AIM OF THE EXERCISE: Write the data out again, exactly as given.

====

(* ===== verification/Guarantee.v ===== *)
(** * What the repository guarantees under interference

    The protocol all after-sales coroutines follow: the tables satisfy their
    constraints, every event chain is linked, the decision of every case is a
    sanctioned one, every stored action descends by legal steps from one created
    from such a decision; and from one instant to the next chains only grow,
    actions only take legal steps, and a case changes only with its version.  Each repository method keeps the protocol whatever other
    coroutines do in between. *)
From S2P Require Import Prelude Sha256 Json Errors Schemas Ledger Reverse Actions Approval Codec Tables Text Coroutines World Repository.
Import Sha256 Json Errors Actions Approval Tables World Effects Logic Repository.

Module Guarantee.

(** ** Event chains *)

(** The chain that follows an event with hash [prev] and number [n - 1]. *)
Fixpoint linked (prev : string) (n : Z) (l : list CaseEventRow) : Prop :=
  match l with
  | [] => True
  | r :: l =>
      ev_seq r = n /\ ev_prev_hash r = prev /\
      ev_event_hash r = hash_event prev (ev_case_id r) (ev_event_type r) (ev_actor r)
                          (ev_run_id r) (ev_trace_id r) (ev_metadata r) /\
      linked (ev_event_hash r) (n + 1) l
  end.

Definition chains_ok (d : Db) : Prop := forall cid, linked "" 1 (chain_of d cid).

Definition last_hash (prev : string) (l : list CaseEventRow) : string :=
  match last l with Some r => ev_event_hash r | None => prev end.

Lemma last_hash_cons prev r l : last_hash prev (r :: l) = last_hash (ev_event_hash r) l.
Proof.
  unfold last_hash. destruct l as [|y l]; [done|]. rewrite last_cons_cons.
  destruct (last (y :: l)) eqn:E; [done|]. by apply last_None in E.
Qed.

Lemma linked_snoc prev n l r :
  linked prev n l -> ev_seq r = n + Z.of_nat (length l) -> ev_prev_hash r = last_hash prev l ->
  ev_event_hash r = hash_event (last_hash prev l) (ev_case_id r) (ev_event_type r) (ev_actor r)
                      (ev_run_id r) (ev_trace_id r) (ev_metadata r) ->
  linked prev n (l ++ [r]).
Proof.
  revert prev n. induction l as [|x l IH]; intros prev n L S P H.
  - unfold last_hash in *. simpl in *. split_and!; (done || lia).
  - destruct L as (L1&L2&L3&L4). rewrite last_hash_cons in *. simpl in *.
    split_and!; try done. apply IH; try done. lia.
Qed.

Lemma linked_seq prev n l r :
  linked prev n l -> r ∈ l -> n <= ev_seq r < n + Z.of_nat (length l).
Proof.
  revert prev n. induction l as [|x l IH]; intros prev n L Hr; [by apply not_elem_of_nil in Hr|].
  destruct L as (L1&L2&L3&L4). simpl. apply elem_of_cons in Hr as [->|Hr]; [lia|].
  specialize (IH _ _ L4 Hr). lia.
Qed.

Lemma linked_has_seq prev n l k :
  linked prev n l -> n <= k < n + Z.of_nat (length l) -> exists r, r ∈ l /\ ev_seq r = k.
Proof.
  revert prev n. induction l as [|x l IH]; intros prev n L Hk; simpl in Hk; [lia|].
  destruct L as (L1&L2&L3&L4). destruct (decide (k = n)) as [->|N].
  - exists x. split; [by left|done].
  - destruct (IH _ _ L4) as (r&Hr&E); [lia|]. exists r. split; [by right|done].
Qed.

Lemma linked_last_seq l r n prev :
  linked prev n l -> last l = Some r -> ev_seq r = n + Z.of_nat (length l) - 1.
Proof.
  revert prev n. induction l as [|x l IH]; intros prev n L E; [done|].
  destruct L as (L1&L2&L3&L4). destruct l as [|y l]; [by simplify_eq/=; lia|].
  rewrite last_cons_cons in E. specialize (IH _ _ L4 E). simpl in *. lia.
Qed.

Lemma stable_sort_snoc {A} (le : A -> A -> bool) l x :
  (forall y, y ∈ l -> le y x = true) -> stable_sort le (l ++ [x]) = stable_sort le l ++ [x].
Proof.
  induction l as [|y l IH]; simpl; intros H; [done|].
  rewrite IH by (intros z Hz; apply H; by right).
  specialize (H y (list_elem_of_here _ _)). clear IH.
  induction (stable_sort le l) as [|z m IHm]; simpl; [by rewrite H|].
  destruct (le y z); [done|]. by rewrite IHm.
Qed.

Lemma chain_elem d cid r : r ∈ chain_of d cid <-> r ∈ events d /\ ev_case_id r = cid.
Proof.
  unfold chain_of. rewrite stable_sort_perm, filter_elem, String.eqb_eq. done.
Qed.

Lemma chain_insert d row cid :
  (forall r, r ∈ chain_of d (ev_case_id row) -> ev_seq r <= ev_seq row) ->
  chain_of (with_events d (events d ++ [row])) cid
  = chain_of d cid ++ (if bool_decide (ev_case_id row = cid) then [row] else []).
Proof.
  intros H. unfold chain_of. simpl. rewrite List.filter_app. simpl.
  destruct (String.eqb_spec (ev_case_id row) cid) as [E|E].
  - subst. rewrite bool_decide_eq_true_2 by done. apply stable_sort_snoc.
    intros y Hy. apply Z.leb_le, H. unfold chain_of. by rewrite stable_sort_perm.
  - rewrite bool_decide_eq_false_2 by done. by rewrite !app_nil_r.
Qed.

(** An event computed from the chain as it was at an earlier time can only be
    committed when that chain is still the whole chain, and then extends it. *)
Lemma insert_event_links d row e new_id old now :
  chains_ok d -> db_ok d ->
  old `prefix_of` chain_of d (e_case_id e) ->
  row = new_event_row new_id e (last old) now ->
  (insert_event row d).1 = Ok tt ->
  chains_ok (insert_event row d).2 /\
  forall cid, chain_of (insert_event row d).2 cid
    = chain_of d cid ++ (if bool_decide (e_case_id e = cid) then [row] else []).
Proof.
  intros C Ok_d [suffix P] -> I. unfold insert_event in *. set (row := new_event_row _ _ _ _) in *.
  destruct (events_ok _ && _) eqn:G; [|done]. simpl in *. bprop.
  match goal with H : events_ok _ = true |- _ =>
    unfold events_ok in H; apply andb_true_iff in H as [_ N%bool_decide_eq_true] end.
  rewrite map_app in N. apply NoDup_app in N as (_&N&_).
  pose proof (C (e_case_id e)) as L.
  assert (linked "" 1 old) as Lo.
  { rewrite P in L. clear -L. revert L. generalize "" 1. induction old as [|x old IH]; simpl; [done|].
    intros ?? (?&?&?&?). split_and!; eauto. }
  assert (ev_seq row = 1 + Z.of_nat (length old)) as S.
  { unfold row, new_event_row. simpl. destruct (last old) as [r|] eqn:E.
    - rewrite (linked_last_seq old r 1 "") by done. lia.
    - apply last_None in E. by subst. }
  assert (suffix = []) as ->.
  { destruct suffix as [|x suffix]; [done|exfalso].
    destruct (linked_has_seq "" 1 (chain_of d (e_case_id e)) (ev_seq row)) as (r&Hr&E); [done| |].
    - rewrite P, length_app, length_cons. lia.
    - apply chain_elem in Hr as [Hr1 Hr2]. apply (N (ev_case_id r, ev_seq r)).
      + apply list_elem_of_fmap. by exists r.
      + apply list_elem_of_singleton. unfold row in *. simpl in *. congruence. }
  rewrite app_nil_r in P.
  assert (forall cid, chain_of (with_events d (events d ++ [row])) cid
    = chain_of d cid ++ (if bool_decide (e_case_id e = cid) then [row] else [])) as X.
  { intros cid. apply chain_insert. intros r Hr. change (ev_case_id row) with (e_case_id e) in Hr.
    pose proof (linked_seq _ _ _ _ L Hr) as B. rewrite P in B. lia. }
  split; [|done]. intros cid. rewrite X. case_bool_decide as E; [|rewrite app_nil_r; apply C].
  subst cid. apply linked_snoc; try done.
  - rewrite P. lia.
  - unfold row, last_hash. simpl. by rewrite P.
  - unfold row, last_hash. simpl. by rewrite P.
Qed.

====

TASK RESPONSE:
(* ===== verification/Guarantee.v ===== *)
(** * What the repository guarantees under interference

    The protocol all after-sales coroutines follow: the tables satisfy their
    constraints, every event chain is linked, the decision of every case is a
    sanctioned one, every stored action descends by legal steps from one created
    from such a decision; and from one instant to the next chains only grow,
    actions only take legal steps, and a case changes only with its version.  Each repository method keeps the protocol whatever other
    coroutines do in between. *)
From S2P Require Import Prelude Sha256 Json Errors Schemas Ledger Reverse Actions Approval Codec Tables Text Coroutines World Repository.
Import Sha256 Json Errors Actions Approval Tables World Effects Logic Repository.

Module Guarantee.

(** ** Event chains *)

(** The chain that follows an event with hash [prev] and number [n - 1]. *)
Fixpoint linked (prev : string) (n : Z) (l : list CaseEventRow) : Prop :=
  match l with
  | [] => True
  | r :: l =>
      ev_seq r = n /\ ev_prev_hash r = prev /\
      ev_event_hash r = hash_event prev (ev_case_id r) (ev_event_type r) (ev_actor r)
                          (ev_run_id r) (ev_trace_id r) (ev_metadata r) /\
      linked (ev_event_hash r) (n + 1) l
  end.

Definition chains_ok (d : Db) : Prop := forall cid, linked "" 1 (chain_of d cid).

Definition last_hash (prev : string) (l : list CaseEventRow) : string :=
  match last l with Some r => ev_event_hash r | None => prev end.

Lemma last_hash_cons prev r l : last_hash prev (r :: l) = last_hash (ev_event_hash r) l.
Proof.
  unfold last_hash. destruct l as [|y l]; [done|]. rewrite last_cons_cons.
  destruct (last (y :: l)) eqn:E; [done|]. by apply last_None in E.
Qed.

Lemma linked_snoc prev n l r :
  linked prev n l -> ev_seq r = n + Z.of_nat (length l) -> ev_prev_hash r = last_hash prev l ->
  ev_event_hash r = hash_event (last_hash prev l) (ev_case_id r) (ev_event_type r) (ev_actor r)
                      (ev_run_id r) (ev_trace_id r) (ev_metadata r) ->
  linked prev n (l ++ [r]).
Proof.
  revert prev n. induction l as [|x l IH]; intros prev n L S P H.
  - unfold last_hash in *. simpl in *. split_and!; (done || lia).
  - destruct L as (L1&L2&L3&L4). rewrite last_hash_cons in *. simpl in *.
    split_and!; try done. apply IH; try done. lia.
Qed.

Lemma linked_seq prev n l r :
  linked prev n l -> r ∈ l -> n <= ev_seq r < n + Z.of_nat (length l).
Proof.
  revert prev n. induction l as [|x l IH]; intros prev n L Hr; [by apply not_elem_of_nil in Hr|].
  destruct L as (L1&L2&L3&L4). simpl. apply elem_of_cons in Hr as [->|Hr]; [lia|].
  specialize (IH _ _ L4 Hr). lia.
Qed.

Lemma linked_has_seq prev n l k :
  linked prev n l -> n <= k < n + Z.of_nat (length l) -> exists r, r ∈ l /\ ev_seq r = k.
Proof.
  revert prev n. induction l as [|x l IH]; intros prev n L Hk; simpl in Hk; [lia|].
  destruct L as (L1&L2&L3&L4). destruct (decide (k = n)) as [->|N].
  - exists x. split; [by left|done].
  - destruct (IH _ _ L4) as (r&Hr&E); [lia|]. exists r. split; [by right|done].
Qed.

Lemma linked_last_seq l r n prev :
  linked prev n l -> last l = Some r -> ev_seq r = n + Z.of_nat (length l) - 1.
Proof.
  revert prev n. induction l as [|x l IH]; intros prev n L E; [done|].
  destruct L as (L1&L2&L3&L4). destruct l as [|y l]; [by simplify_eq/=; lia|].
  rewrite last_cons_cons in E. specialize (IH _ _ L4 E). simpl in *. lia.
Qed.

Lemma stable_sort_snoc {A} (le : A -> A -> bool) l x :
  (forall y, y ∈ l -> le y x = true) -> stable_sort le (l ++ [x]) = stable_sort le l ++ [x].
Proof.
  induction l as [|y l IH]; simpl; intros H; [done|].
  rewrite IH by (intros z Hz; apply H; by right).
  specialize (H y (list_elem_of_here _ _)). clear IH.
  induction (stable_sort le l) as [|z m IHm]; simpl; [by rewrite H|].
  destruct (le y z); [done|]. by rewrite IHm.
Qed.

Lemma chain_elem d cid r : r ∈ chain_of d cid <-> r ∈ events d /\ ev_case_id r = cid.
Proof.
  unfold chain_of. rewrite stable_sort_perm, filter_elem, String.eqb_eq. done.
Qed.

Lemma chain_insert d row cid :
  (forall r, r ∈ chain_of d (ev_case_id row) -> ev_seq r <= ev_seq row) ->
  chain_of (with_events d (events d ++ [row])) cid
  = chain_of d cid ++ (if bool_decide (ev_case_id row = cid) then [row] else []).
Proof.
  intros H. unfold chain_of. simpl. rewrite List.filter_app. simpl.
  destruct (String.eqb_spec (ev_case_id row) cid) as [E|E].
  - subst. rewrite bool_decide_eq_true_2 by done. apply stable_sort_snoc.
    intros y Hy. apply Z.leb_le, H. unfold chain_of. by rewrite stable_sort_perm.
  - rewrite bool_decide_eq_false_2 by done. by rewrite !app_nil_r.
Qed.

(** An event computed from the chain as it was at an earlier time can only be
    committed when that chain is still the whole chain, and then extends it. *)
Lemma insert_event_links d row e new_id old now :
  chains_ok d -> db_ok d ->
  old `prefix_of` chain_of d (e_case_id e) ->
  row = new_event_row new_id e (last old) now ->
  (insert_event row d).1 = Ok tt ->
  chains_ok (insert_event row d).2 /\
  forall cid, chain_of (insert_event row d).2 cid
    = chain_of d cid ++ (if bool_decide (e_case_id e = cid) then [row] else []).
Proof.
  intros C Ok_d [suffix P] -> I. unfold insert_event in *. set (row := new_event_row _ _ _ _) in *.
  destruct (events_ok _ && _) eqn:G; [|done]. simpl in *. bprop.
  match goal with H : events_ok _ = true |- _ =>
    unfold events_ok in H; apply andb_true_iff in H as [_ N%bool_decide_eq_true] end.
  rewrite map_app in N. apply NoDup_app in N as (_&N&_).
  pose proof (C (e_case_id e)) as L.
  assert (linked "" 1 old) as Lo.
  { rewrite P in L. clear -L. revert L. generalize "" 1. induction old as [|x old IH]; simpl; [done|].
    intros ?? (?&?&?&?). split_and!; eauto. }
  assert (ev_seq row = 1 + Z.of_nat (length old)) as S.
  { unfold row, new_event_row. simpl. destruct (last old) as [r|] eqn:E.
    - rewrite (linked_last_seq old r 1 "") by done. lia.
    - apply last_None in E. by subst. }
  assert (suffix = []) as ->.
  { destruct suffix as [|x suffix]; [done|exfalso].
    destruct (linked_has_seq "" 1 (chain_of d (e_case_id e)) (ev_seq row)) as (r&Hr&E); [done| |].
    - rewrite P, length_app, length_cons. lia.
    - apply chain_elem in Hr as [Hr1 Hr2]. apply (N (ev_case_id r, ev_seq r)).
      + apply list_elem_of_fmap. by exists r.
      + apply list_elem_of_singleton. unfold row in *. simpl in *. congruence. }
  rewrite app_nil_r in P.
  assert (forall cid, chain_of (with_events d (events d ++ [row])) cid
    = chain_of d cid ++ (if bool_decide (e_case_id e = cid) then [row] else [])) as X.
  { intros cid. apply chain_insert. intros r Hr. change (ev_case_id row) with (e_case_id e) in Hr.
    pose proof (linked_seq _ _ _ _ L Hr) as B. rewrite P in B. lia. }
  split; [|done]. intros cid. rewrite X. case_bool_decide as E; [|rewrite app_nil_r; apply C].
  subst cid. apply linked_snoc; try done.
  - rewrite P. lia.
  - unfold row, last_hash. simpl. by rewrite P.
  - unfold row, last_hash. simpl. by rewrite P.
Qed.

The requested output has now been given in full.